A study has revealed that a biological mechanism that affects the immune system is what makes many women experience remission of autoimmune diseases like multiple sclerosis and uveitis during pregnancy.
The expression of an enzyme known as pyruvate kinase is reduced in immune cells in pregnant women compared to non-pregnant women, according to Dr. Howard R. Petty, biophysicist at the University of Michigan Kellogg Eye Center and Dr. Roberto Romero, of the National Institutes for Health.
The study also reports that expression of the enzyme is lower in pregnant women compared to those with pre-eclampsia, a condition with inflammatory components.
"It may be possible to design drugs that mildly suppress pyruvate kinase activity as a means of replicating the immune status of normal pregnancy," said Petty.

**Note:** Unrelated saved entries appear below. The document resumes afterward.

Lemma crank_nicolson_is_mean_of_euler_witness :
  let B := Example.B in
  Example.f_hist !! 0%Z = Some (Coef Example.force)
  ∧ Example.f_hist !! 1%Z = Some (Coef Example.force)
  ∧ ∃ F_fe F_be F_cn,
      tentative_velocity_residual "forward euler" Example.u_prev Example.ui
        Example.p_prev Example.f_hist Example.one_c Example.one_c
        Example.tenth_c Example.v = Ok (1, F_fe)
      ∧ tentative_velocity_residual "backward euler" Example.u_prev
          Example.ui Example.p_prev Example.f_hist Example.one_c
          Example.one_c Example.tenth_c Example.v = Ok (1, F_be)
      ∧ tentative_velocity_residual "crank-nicolson" Example.u_prev
          Example.ui Example.p_prev Example.f_hist Example.one_c
          Example.one_c Example.tenth_c Example.v = Ok (1, F_cn)
      ∧ ∀ ρ, fden B ρ F_cn = (fden B ρ F_fe + fden B ρ F_be) / decimal 2 0.
Proof.
  intros B. split; [reflexivity |]. split; [reflexivity |].
  apply (crank_nicolson_is_mean_of_euler B Example.u_prev Example.ui
           Example.p_prev Example.f_hist Example.one_c Example.one_c
           Example.tenth_c Example.v (Coef Example.force)
           (Coef Example.force) eq_refl eq_refl).
Defined.

(** * What a step reads *)

(** X3.  A step reads the velocity history at index 0 only: two histories
    with the same [u[0]] give the same run, for [_step] and for the three
    schemes. *)
Theorem step_reads_only_u0 (B : Backend) dt (u u' : gmap Z Function) p0
    u_bcs p_bcs rho mu time_step_method (f : gmap Z expr)
    (rotational_form verbose : bool) tol (w : world B) :
  u !! 0%Z = u' !! 0%Z →
  _step B dt u p0 u_bcs p_bcs rho mu time_step_method f rotational_form
    verbose tol w
  = _step B dt u' p0 u_bcs p_bcs rho mu time_step_method f rotational_form
      verbose tol w
  ∧ Chorin_step B mkChorin dt u p0 u_bcs p_bcs rho mu f verbose tol w
    = Chorin_step B mkChorin dt u' p0 u_bcs p_bcs rho mu f verbose tol w
  ∧ IPCS_step B (mkIPCS time_step_method) dt u p0 u_bcs p_bcs rho mu f
      verbose tol w
    = IPCS_step B (mkIPCS time_step_method) dt u' p0 u_bcs p_bcs rho mu f
        verbose tol w
  ∧ Rotational_step B (mkRotational time_step_method) dt u p0 u_bcs p_bcs
      rho mu f verbose tol w
    = Rotational_step B (mkRotational time_step_method) dt u' p0 u_bcs p_bcs
        rho mu f verbose tol w.
Proof.
  intros H.
  unfold Chorin_step, IPCS_step, Rotational_step, _step,
    _compute_tentative_velocity, _compute_velocity_correction, getitem.
  rewrite H. repeat split.
Qed.

Lemma step_reads_only_u0_witness :
  let B := Example.B in
  let w := Example.w0 B Example.store0 in
  Example.u_hist !! 0%Z = ({[0%Z := Example.u_prev]} : gmap Z Function) !! 0%Z
  ∧ _step B Example.tenth_c Example.u_hist Example.p_prev [] None
      Example.one_c Example.one_c "crank-nicolson" Example.f_hist true true
      (decimal 1 10) w
    = _step B Example.tenth_c {[0%Z := Example.u_prev]} Example.p_prev []
        None Example.one_c Example.one_c "crank-nicolson" Example.f_hist true
        true (decimal 1 10) w.
Proof.
  intros B w.
  assert (Hk : Example.u_hist !! 0%Z
               = ({[0%Z := Example.u_prev]} : gmap Z Function) !! 0%Z)
    by reflexivity.
  split; [exact Hk |].
  destruct (step_reads_only_u0 B Example.tenth_c Example.u_hist
              {[0%Z := Example.u_prev]} Example.p_prev [] None Example.one_c
              Example.one_c "crank-nicolson" Example.f_hist true true
              (decimal 1 10) w Hk) as [H _].
  exact H.
Defined.

(** X4.  Which forces a step reads depends on the method: forward Euler
    reads [f[0]] only, backward Euler reads [f[1]] only. *)
Theorem step_reads_force_of_method (B : Backend) dt (u : gmap Z Function) p0
    u_bcs p_bcs rho mu (f f' : gmap Z expr) (rotational_form verbose : bool)
    tol (w : world B) :
  (f !! 0%Z = f' !! 0%Z →
   _step B dt u p0 u_bcs p_bcs rho mu "forward euler" f rotational_form
     verbose tol w
   = _step B dt u p0 u_bcs p_bcs rho mu "forward euler" f' rotational_form
       verbose tol w)
  ∧ (f !! 1%Z = f' !! 1%Z →
     _step B dt u p0 u_bcs p_bcs rho mu "backward euler" f rotational_form
       verbose tol w
     = _step B dt u p0 u_bcs p_bcs rho mu "backward euler" f' rotational_form
         verbose tol w).
Proof.
  split; intros H;
    unfold _step, _compute_tentative_velocity, tentative_velocity_residual,
      getitem; cbn [String.eqb Ascii.eqb Bool.eqb]; rewrite H; reflexivity.
Qed.

Lemma step_reads_force_of_method_witness :
  let B := Example.B in
  let w := Example.w0 B Example.store0 in
  let f' : gmap Z expr := {[0%Z := Coef Example.force]} in
  Example.f_hist !! 0%Z = f' !! 0%Z
  ∧ _step B Example.tenth_c Example.u_hist Example.p_prev [] None
      Example.one_c Example.one_c "forward euler" Example.f_hist false true
      (decimal 1 10) w
    = _step B Example.tenth_c Example.u_hist Example.p_prev [] None
        Example.one_c Example.one_c "forward euler" f' false true
        (decimal 1 10) w.
Proof.
  intros B w f'.
  assert (Hk : Example.f_hist !! 0%Z = f' !! 0%Z) by reflexivity.
  split; [exact Hk |].
  exact (proj1 (step_reads_force_of_method B Example.tenth_c Example.u_hist
                  Example.p_prev [] None Example.one_c Example.one_c
                  Example.f_hist f' false true (decimal 1 10) w) Hk).
Defined.
(** * listener.py: the online anomaly-detection engine

    A shallow embedding of [src/listener.py] and the properties of its
    statistics tracker, z-score evaluator, run-length tracker, severity
    classifier, diagnosis generator, emission gate and event emitter.

    Python's [float] is IEEE 754 binary64, which is the kernel's primitive
    [float]: [+], [-], [*], [/], [sqrt], [abs] and the comparisons below are
    the very operations the interpreter performs, NaN, infinities, signed
    zeros, rounding and underflow included.  What Python adds on top of the
    processor (the exceptions of [math.sqrt], of [/], of [float()] and of
    [json.loads]) is written out in the error monad [res]. *)

From Stdlib Require Import ZArith Lia Floats.
From stdpp Require Import base option list strings gmap.

#[local] Set Warnings "-inexact-float,-register-all".

(** ** Python exceptions and the error monad *)

Inductive exn : Type :=
  | ValueError | ZeroDivisionError | TypeError | AttributeError | KeyError
  | OverflowError | RecursionError.

Inductive res (A : Type) : Type :=
  | Ok (a : A)
  | Raise (e : exn).
Arguments Ok {A} a.
Arguments Raise {A} e.

#[global] Instance res_ret : MRet res := λ A a, Ok a.
#[global] Instance res_bind : MBind res := λ A B k r,
  match r with
  | Ok a => k a
  | Raise e => Raise e
  end.

(** ** Config *)

Definition SIGNALS : list string :=
  ["nozzle_temp_c"; "bed_temp_c"; "extruder_flow_mm3_s"; "print_speed_mm_s"].

Definition ALPHA : float := 0.05.
Definition EPS : float := 1e-9.
Definition WARN_Z : float := 3.0.
Definition ALERT_Z : float := 4.5.
Definition RUNLEN_ALERT : nat := 6.
Definition DEDUP_COOLDOWN_S : float := 3.0.
Definition TREND_WINDOW : nat := 80.

(** ** Helpers *)

(** [class EWStats]: exponentially weighted mean and variance. *)
Module EWStats.
Record t : Type := mk { alpha : float; mean : option float; var : option float }.

Definition init (alpha : float) : t := mk alpha None None.

(** [update(self, x)] returns the mutated object and the pair it returns. *)
Definition update (self : t) (x : float) : t * (float * float) :=
  match mean self with
  | None => (mk (alpha self) (Some x) (Some 0%float), (x, 0%float))
  | Some m_prev =>
      let mean' := (alpha self * x + (1 - alpha self) * m_prev)%float in
      let resid := (x - m_prev)%float in
      let var' :=
        (alpha self * (resid * resid)
         + (1 - alpha self) * default 0%float (var self))%float in
      (mk (alpha self) (Some mean') (Some var'), (mean', var'))
  end.

(** The object after the calls [update(x)] for the [x] of [xs], in order. *)
Definition feed (self : t) (xs : list float) : t :=
  foldl (λ o x, (update o x).1) self xs.
End EWStats.

(** [class RunLength]: counts consecutive samples with [abs(z) >= threshold]. *)
Module RunLength.
Record t : Type := mk { threshold : float; count : nat }.

Definition init (threshold : float) : t := mk threshold 0.

Definition update (self : t) (z : float) : t * nat :=
  if (threshold self <=? abs z)%float
  then (mk (threshold self) (S (count self)), S (count self))
  else (mk (threshold self) 0, 0).

(** The object after the calls [update(z)] for the [z] of [zs], in order,
    and the counts these calls returned. *)
Fixpoint feed (self : t) (zs : list float) : t * list nat :=
  match zs with
  | [] => (self, [])
  | z :: zs' =>
      let '(self', c) := update self z in
      let '(self'', cs) := feed self' zs' in
      (self'', c :: cs)
  end.
End RunLength.

(** [math.sqrt] raises [ValueError] on a negative argument (minus infinity
    included); NaN and [-0.0] go through. *)
Definition math_sqrt (a : float) : res float :=
  if (a <? 0)%float then Raise ValueError else Ok (sqrt a).

(** [a / b] on floats raises [ZeroDivisionError] when [b == 0.0]. *)
Definition truediv (a b : float) : res float :=
  if (b =? 0)%float then Raise ZeroDivisionError else Ok (a / b)%float.

Definition zscore (x : float) (mean var : option float) : res float :=
  let num := (x - default 0%float mean)%float in
  den ← math_sqrt (default 0%float var + EPS)%float;
  truediv num den.

(** ** Severity (lines 154-159 of [main]) *)

Inductive severity : Type := WARN | ALERT.

Definition decide_severity (z : float) (rl : nat) : option severity :=
  if (ALERT_Z <=? abs z)%float || (RUNLEN_ALERT <=? rl)%nat then Some ALERT
  else if (WARN_Z <=? abs z)%float then Some WARN
  else None.

(** ** Diagnosis *)

(** [recent[i+1] - recent[i] for i in range(len(recent) - 1)] *)
Definition first_differences (recent : list float) : list float :=
  zip_with (λ a b, (b - a)%float) recent (tail recent).

(** [sum(1 for i in range(len(diffs) - 1) if diffs[i] * diffs[i+1] < 0)] *)
Definition sign_changes (diffs : list float) : nat :=
  length (List.filter (λ p, (p.1 * p.2 <? 0)%float) (zip diffs (tail diffs))).

(** The float Python makes of a list length or a count; exact below [2^53]. *)
Definition float_of_nat (n : nat) : float :=
  of_uint63 (Uint63.of_Z (Z.of_nat n)).

(** [sign_changes > len(diffs) * 0.35], guarded by [len(recent) >= 20].
    Python compares the int with the float product exactly, which for counts
    below [2^53] is the float comparison written here. *)
Definition oscillating (recent : list float) : bool :=
  if (20 <=? length recent)%nat then
    let diffs := first_differences recent in
    (float_of_nat (length diffs) * 0.35 <? float_of_nat (sign_changes diffs))%float
  else false.

Definition short_diagnosis (signal : string) (z value : float)
    (context : gmap string (list float)) : string * list string :=
  let s := signal in
  let sign := if (0 <? z)%float then "high" else "low" in
  if String.eqb s "extruder_flow_mm3_s" then
    if (z <? 0)%float then
      ("Possible under-extrusion (flow low).",
       ["Increase nozzle temp +5 °C";
        "Reduce print speed −10%";
        "Check for partial clog / filament path"])
    else
      ("Possible over-extrusion (flow high).",
       ["Reduce extrusion multiplier −5–10%";
        "Lower nozzle temp −5 °C if over-melting"])
  else if String.eqb s "nozzle_temp_c" then
    if (z <? 0)%float then
      ("Nozzle temp below trend (heater lag / draft).",
       ["Raise nozzle temp +3–5 °C";
        "Reduce fan / shield from drafts";
        "Check heater PID / power"])
    else
      ("Nozzle temp above trend.",
       ["Lower nozzle temp −3–5 °C";
        "Verify fan RPM / PID gains"])
  else if String.eqb s "bed_temp_c" then
    let recent := default [] (context !! "recent") in
    if oscillating recent then
      ("Bed temp oscillating (PID/drafts).",
       ["Tune bed PID";
        "Cover enclosure / reduce drafts";
        "Allow more warm-up time"])
    else
      ("Bed temp " +:+ sign +:+ " vs trend.",
       ["Adjust bed temp ±3 °C";
        "Check enclosure / drafts / PID"])
  else if String.eqb s "print_speed_mm_s" then
    if (0 <? z)%float then
      ("Print speed above trend (could trigger flow/adhesion issues).",
       ["Consider −10% speed";
        "Verify extrusion keeps up"])
    else
      ("Print speed below trend.",
       ["Check if speed reductions are intentional";
        "Re-balance temp vs. speed"])
  else (s +:+ " " +:+ sign +:+ " vs expected.", ["Inspect recent changes"]).

(** ** Records and output units *)

(** What [json.loads] returns.  A JSON number written as an integer is a
    Python [int] of any size; one with a fraction or an exponent is a
    [float] ([Infinity], [NaN] and literals such as [1e999] included, which
    [json.loads] accepts); an object is kept as the key/value pairs of the
    resulting dict, whose keys are distinct. *)
Inductive json : Type :=
  | JNull
  | JBool (b : bool)
  | JInt (n : Z)
  | JNum (x : float)
  | JStr (s : string)
  | JArr (l : list json)
  | JObj (kv : list (string * json)).

(** What [json.loads] raises besides [JSONDecodeError]: [ValueError] on an
    integer literal with more digits than the interpreter converts, and
    [RecursionError] on nesting that is too deep.  Neither is a
    [JSONDecodeError], so line 135 does not catch them. *)
Inductive loads_failure : Type :=
  | DigitLimit
  | NestingLimit.

Definition loads_exn (f : loads_failure) : exn :=
  match f with
  | DigitLimit => ValueError
  | NestingLimit => RecursionError
  end.

(** An input line: blank after [strip()], rejected by [json.loads] with
    [JSONDecodeError], making [json.loads] raise another exception, or
    decoded. *)
Inductive line : Type :=
  | Blank
  | Undecodable
  | Failing (f : loads_failure)
  | Decoded (rec : json).

Fixpoint assoc (kv : list (string * json)) (k : string) : option json :=
  match kv with
  | [] => None
  | (k', v) :: kv' => if String.eqb k' k then Some v else assoc kv' k
  end.

(** [rec.get(k, dflt)]: only a dict has [get]. *)
Definition get (rec : json) (k : string) (dflt : json) : res json :=
  match rec with
  | JObj kv => Ok (default dflt (assoc kv k))
  | _ => Raise AttributeError
  end.

Definition is_JStr (s : string) (v : json) : bool :=
  match v with JStr t => String.eqb s t | _ => false end.

(** [s in sigs]: key test on a dict, element test on a list, substring test
    on a string, [TypeError] on anything else. *)
Definition contains (sigs : json) (s : string) : res bool :=
  match sigs with
  | JObj kv => Ok (bool_decide (is_Some (assoc kv s)))
  | JArr l => Ok (existsb (is_JStr s) l)
  | JStr t => Ok (bool_decide (is_Some (String.index 0 s t)))
  | _ => Raise TypeError
  end.

(** [sigs[s]] with a string index. *)
Definition getitem (sigs : json) (s : string) : res json :=
  match sigs with
  | JObj kv => from_option Ok (Raise KeyError) (assoc kv s)
  | _ => Raise TypeError
  end.

Record event : Type := {
  ev_ts : json;
  ev_t_sec : json;
  ev_severity : severity;
  ev_signal : string;
  ev_value : float;
  ev_zscore : float;
  ev_message : string;
  ev_suggestions : list string
}.

Record control : Type := {
  ctl_ts : json;
  ctl_t_sec : json;
  ctl_control_action : string;
  ctl_reason : string
}.

(** One printed and flushed line. *)
Inductive output : Type :=
  | Event (e : event)
  | Control (c : control).

(** ** Main loop *)

(** [deque(maxlen=...).append(x)]: the oldest element leaves when full. *)
Definition deque_append (maxlen : nat) (d : list float) (x : float) : list float :=
  let d' := d ++ [x] in
  drop (length d' - maxlen) d'.

Definition severity_str (sev : severity) : string :=
  match sev with WARN => "WARN" | ALERT => "ALERT" end.

(** [f"{severity}:{s}:{'HIGH' if z>0 else 'LOW'}"] *)
Definition dedup_key (sev : severity) (s : string) (z : float) : string :=
  severity_str sev +:+ ":" +:+ s +:+ ":" +:+ (if (0 <? z)%float then "HIGH" else "LOW").
(** * geetools: the Array, User and ImageCollection extensions.

    A shallow embedding of the client-side helpers of the package.  The
    remote engine's primitives used by the helpers ([ee.List.repeat],
    [ee.List.get], [ee.Number.toInt], ...) are embedded as the functions
    their documentation describes; each helper is then the composition
    the Python source writes. *)

From Stdlib Require Import ZArith QArith Qround Reals Lra Lia List String Ascii Sorted.
From stdpp Require Import gmap strings list fin_maps pretty.

Local Open Scope Z_scope.

(** ** The engine's numbers and lists *)

Module EE.

(** [ee.Number]: client numbers are Python ints and floats; rationals
    cover both. *)
Abbreviation Number := Q (only parsing).

Definition int32_min : Z := - 2 ^ 31.
Definition int32_max : Z := 2 ^ 31 - 1.

(** Truncation toward zero of a rational. *)
Definition Qtrunc (q : Q) : Z := Z.quot (Qnum q) (Z.pos (Qden q)).

(** [ee.Number.toInt]: cast to a signed 32-bit integer.  The fractional
    part is dropped; values beyond the 32-bit range saturate. *)
Definition toInt (q : Number) : Z :=
  Z.max int32_min (Z.min int32_max (Qtrunc q)).

(** [ee.List.repeat(value, count)].  A negative count is an error of
    the engine. *)
Definition List_repeat {A} (value : A) (count : Z) : option (list A) :=
  if count <? 0 then None else Some (replicate (Z.to_nat count) value).

(** Position designated by an index of [ee.List.get] / [ee.List.set]:
    a negative index counts backwards from the end of the list; an index
    outside of the list is an error. *)
Definition List_pos {A} (l : list A) (i : Z) : option nat :=
  let n := Z.of_nat (length l) in
  if (0 <=? i) && (i <? n) then Some (Z.to_nat i)
  else if (- n <=? i) && (i <? 0) then Some (Z.to_nat (n + i))
  else None.

Definition List_get {A} (l : list A) (i : Z) : option A :=
  p ← List_pos l i; l !! p.

Definition List_set {A} (l : list A) (i : Z) (x : A) : option (list A) :=
  p ← List_pos l i; Some (<[p := x]> l).

(** [ee.Array(list)]: a 2-D array is built from nested lists whose rows
    all have the same length. *)
Definition rectangular {A} (l : list (list A)) : bool :=
  match l with
  | [] => true
  | r :: rs => forallb (fun r' => Nat.eqb (length r') (length r)) rs
  end.

Definition Array_of {A} (l : list (list A)) : option (list (list A)) :=
  if rectangular l then Some l else None.

End EE.

(** ** geetools/Array/__init__.py *)

Module Array.
Import EE.

(** An [ee.Array] of rank 2, as the nested lists [toList()] returns. *)
Abbreviation t := (list (list Number)) (only parsing).

Definition toList (a : t) : list (list Number) := a.

(** [Array.full(width, height, value)] *)
Definition full (width height value : Number) : option t :=
  let width := toInt width in
  let height := toInt height in
  row ← List_repeat value width;
  rows ← List_repeat row height;
  Array_of rows.

(** [Array.set(x, y, value)] on the array [obj] *)
Definition set (obj : t) (x y value : Number) : option t :=
  let xPos := toInt x in
  let yPos := toInt y in
  r ← List_get (toList obj) yPos;
  row ← List_set r xPos value;
  rows ← List_set (toList obj) yPos row;
  Array_of rows.

(** The cell at row [i] (outer index) and column [j] (inner index). *)
Definition cell (a : t) (i j : nat) : option Number :=
  r ← a !! i; r !! j.

End Array.

(** ** geetools/User/__init__.py *)

Module User.

(** *** The file system and Python's exceptions *)

(** A path is the list of its components ([pathlib.Path]); the empty
    list is the root, and stands for the empty string when it is a
    [credential_pathname] argument. *)
Abbreviation Path := (list string) (only parsing).

Inductive Node := File (content : string) | Dir.

(** The files and directories, and the directories in which entries can
    neither be created nor removed.  There are no links, every
    directory can be searched, and names are compared byte for byte. *)
Record FS := mkFS {
  nodes : gmap (list string) Node;
  readonly : gset (list string)
}.

Inductive Exn :=
| OSError | FileNotFoundError | IsADirectoryError | NotADirectoryError
| PermissionError | shutil_Error.

Definition Exn_eqb (a b : Exn) : bool :=
  match a, b with
  | OSError, OSError | FileNotFoundError, FileNotFoundError
  | IsADirectoryError, IsADirectoryError
  | NotADirectoryError, NotADirectoryError
  | PermissionError, PermissionError | shutil_Error, shutil_Error => true
  | _, _ => false
  end.

(** Every exception of the model derives from [OSError]. *)
Definition issubclass (e cls : Exn) : bool :=
  Exn_eqb e cls || Exn_eqb cls OSError.

Inductive Result (A : Type) := Ok (a : A) | Raise (e : Exn).
Arguments Ok {A} a.
Arguments Raise {A} e.

(** A statement runs on a file system and returns or raises; what it did
    to the file system before raising stays done. *)
Definition M (A : Type) : Type := FS -> Result A * FS.

Definition ret {A} (a : A) : M A := fun fs => (Ok a, fs).

Definition bind {A B} (m : M A) (k : A -> M B) : M B :=
  fun fs => match m fs with
            | (Ok a, fs') => k a fs'
            | (Raise e, fs') => (Raise e, fs')
            end.

Notation "x <- m ;; k" := (bind m (fun x => k))
  (at level 100, m at next level, right associativity, only parsing).

Definition Path_parent (p : Path) : Path := removelast p.
Definition Path_name (p : Path) : string := List.last p ""%string.

(** [p / s], for a name [s] that is one component (see [portable]
    below). *)
Definition Path_div (p : Path) (s : string) : Path := p ++ [s].

(** Resolution of the directory that holds [p]: the error the system
    reports when that directory is missing or is a regular file.  What a
    file system stores has directories above it, so the directories
    further up decide only for a missing directory (see [file_above]
    below). *)
Definition parent_error (fs : FS) (p : Path) : option Exn :=
  match Path_parent p with
  | [] => None
  | d => match nodes fs !! d with
         | Some Dir => None
         | Some (File _) => Some NotADirectoryError
         | None => Some FileNotFoundError
         end
  end.

Definition under (d p : Path) : bool := bool_decide (d `prefix_of` p).

Definition locked (fs : FS) (p : Path) : bool :=
  bool_decide (Path_parent p ∈ readonly fs).

(** [Path.unlink()] *)
Definition os_unlink (p : Path) : M unit := fun fs =>
  match parent_error fs p with
  | Some e => (Raise e, fs)
  | None =>
    match nodes fs !! p with
    | None => (Raise FileNotFoundError, fs)
    | Some Dir => (Raise IsADirectoryError, fs)
    | Some (File _) =>
      if locked fs p then (Raise PermissionError, fs)
      else (Ok tt, mkFS (delete p (nodes fs)) (readonly fs))
    end
  end.

Definition rebase (src dst p : Path) : Path :=
  if under src p then dst ++ drop (length src) p else p.

Definition remove_tree (d : Path) (m : gmap (list string) Node)
  : gmap (list string) Node :=
  filter (fun kv : list string * Node => under d kv.1 = false) m.

Definition move_tree (src dst : Path) (m : gmap (list string) Node)
  : gmap (list string) Node :=
  let moved : list (list string * Node) :=
    (fun kv : list string * Node => (rebase src dst kv.1, kv.2))
      <$> map_to_list (remove_tree dst m) in
  list_to_map moved.

Definition has_children (d : Path) (m : gmap (list string) Node) : bool :=
  existsb (fun p : list string => under d p && negb (bool_decide (d = p)))
          (map_to_list m).*1.

(** [os.rename(src, dst)], also [Path.rename]: a file replaces an
    existing file, a directory replaces an empty directory. *)
Definition os_rename (src dst : Path) : M unit := fun fs =>
  match parent_error fs src with
  | Some e => (Raise e, fs)
  | None =>
    match nodes fs !! src with
    | None => (Raise FileNotFoundError, fs)
    | Some n =>
      match parent_error fs dst with
      | Some e => (Raise e, fs)
      | None =>
        if locked fs src || locked fs dst then (Raise PermissionError, fs)
        else if bool_decide (src = dst) then (Ok tt, fs)
        else
          match n, nodes fs !! dst with
          | File _, Some Dir => (Raise IsADirectoryError, fs)
          | Dir, Some (File _) => (Raise NotADirectoryError, fs)
          | File c, _ =>
            (Ok tt, mkFS (<[dst := File c]> (delete src (nodes fs))) (readonly fs))
          | Dir, _ =>
            if has_children dst (nodes fs) || under src dst
            then (Raise OSError, fs)
            else (Ok tt, mkFS (move_tree src dst (nodes fs)) (readonly fs))
          end
      end
    end
  end.

Definition isdir (fs : FS) (p : Path) : bool :=
  match p with
  | [] => true
  | _ => match nodes fs !! p with Some Dir => true | _ => false end
  end.

(** [shutil.move(src, dst)]: into [dst] when it is a directory, onto
    [dst] otherwise; returns the destination. *)
Definition shutil_move (src dst : Path) : M (list string) := fun fs =>
  if isdir fs dst && negb (bool_decide (src = dst)) then
    let real_dst := Path_div dst (Path_name src) in
    match nodes fs !! real_dst with
    | Some _ => (Raise shutil_Error, fs)
    | None => (_ <- os_rename src real_dst ;; ret real_dst) fs
    end
  else (_ <- os_rename src dst ;; ret dst) fs.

In addition to pre-eclampsia, he believes that rheumatoid arthritis, type 1 diabetes, and uveitis may eventually yield to similarly designed drugs.
In his search to explain the phenomenon, Petty knew to look for a metabolic pathway or mechanism with two characteristics-it had to "dial down" the intensity of the normal immune response, an action needed so that a pregnant woman does not reject the foetus, which has proteins from the father that are "foreign" to the mother. At the same time, such a mechanism must support cell growth needed by the developing foetus.
The activity of the enzyme pyruvate kinase-and and its product, pyruvate-fills both roles: promoting cell growth while modifying the immune response.
Because pyruvate kinase activity is depressed during pregnancy, cell metabolism supports an increased production of lipids, carbohydrates, amino acids, and other substances that support cell growth.
Petty explains that our normal robust immune response depends upon pyruvate to promote calcium signalling, which, in turn, stimulates the production of messenger molecules called cytokines.
When pyruvate is decreased during pregnancy, calcium signalling is also reduced, and the immune response is different than that in non-pregnant individuals.
"Modification of signalling along this pathway allows the pregnant woman to maintain an immune response, but at a level that will not harm the foetus," said Petty,
The study included 21 women in their third trimester of a normal pregnancy, 25 women with pre-eclampsia, and a control group of non-pregnant women.
The researchers used a variety of methods to confirm their findings, including fluorescence microscopy and flow cytometry, which are used to study cell signaling.
The higher levels of the enzyme seen in women with pre-eclampsia bolster the study's findings, said Petty.
"Pre-eclampsia has features of inflammatory disease. If you don't reduce these pyruvate levels, you heighten inflammatory disease," he added.
Petty is hopeful that one day enzyme levels could be tested early in pregnancy to predict the likelihood of developing pre-eclampsia or other complications.
The study appears online ahead of print in the August issue of the American Journal of Reproductive Immunology.